▶ _EXERCISE DATA_
(** * Dungeon instance manager: an interleaving model of [main.cpp]

    The program starts [n] worker threads ([DungeonManager::runDungeon]) and
    one status thread ([DungeonManager::printLiveStatus]) over three shared
    [int] counters guarded by one [std::mutex] and one
    [std::condition_variable].  This file embeds the threads statement by
    statement: every worker has a program counter named after the source line
    it is about to execute, and a step of the system is one statement of one
    thread.  The mutex and the set of threads parked on the condition
    variable are part of the state, so mutual exclusion is a theorem about
    the model and not an assumption of it. *)

From Stdlib Require Import ZArith Lia String.
From stdpp Require Import base numbers list.

Local Open Scope Z_scope.

(** ** C++ [int] arithmetic *)

Definition INT_MIN : Z := -2147483648.
Definition INT_MAX : Z := 2147483647.

(** Two's complement reduction of a mathematical integer to 32 bits. *)
Definition wrap_int (z : Z) : Z := (z + 2147483648) mod 4294967296 - 2147483648.

Definition int_add (a b : Z) : Z := wrap_int (a + b).
Definition int_sub (a b : Z) : Z := wrap_int (a - b).

Definition in_int (z : Z) : bool := (INT_MIN <=? z) && (z <=? INT_MAX).

(** ** Data *)

(** [struct Instance].  [total_time] is a [duration<double>] in the source;
    it only ever receives whole seconds between 0 and 15, at most [INT_MAX]
    times, so every value it takes is an integer below 2^53 and the double
    additions are exact.  It is kept as the integer number of seconds. *)
Record Instance := mkInstance {
  is_active : bool;
  parties_served : Z;
  total_time : Z
}.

▶ _PROBLEM STATEMENT_
Quote the data above verbatim from its first line to the line that includes "From stdpp Require Import base numbers list.", with both boundary lines retained.

▶ _TASK ANSWER_
(** * Dungeon instance manager: an interleaving model of [main.cpp]

    The program starts [n] worker threads ([DungeonManager::runDungeon]) and
    one status thread ([DungeonManager::printLiveStatus]) over three shared
    [int] counters guarded by one [std::mutex] and one
    [std::condition_variable].  This file embeds the threads statement by
    statement: every worker has a program counter named after the source line
    it is about to execute, and a step of the system is one statement of one
    thread.  The mutex and the set of threads parked on the condition
    variable are part of the state, so mutual exclusion is a theorem about
    the model and not an assumption of it. *)

From Stdlib Require Import ZArith Lia String.
From stdpp Require Import base numbers list.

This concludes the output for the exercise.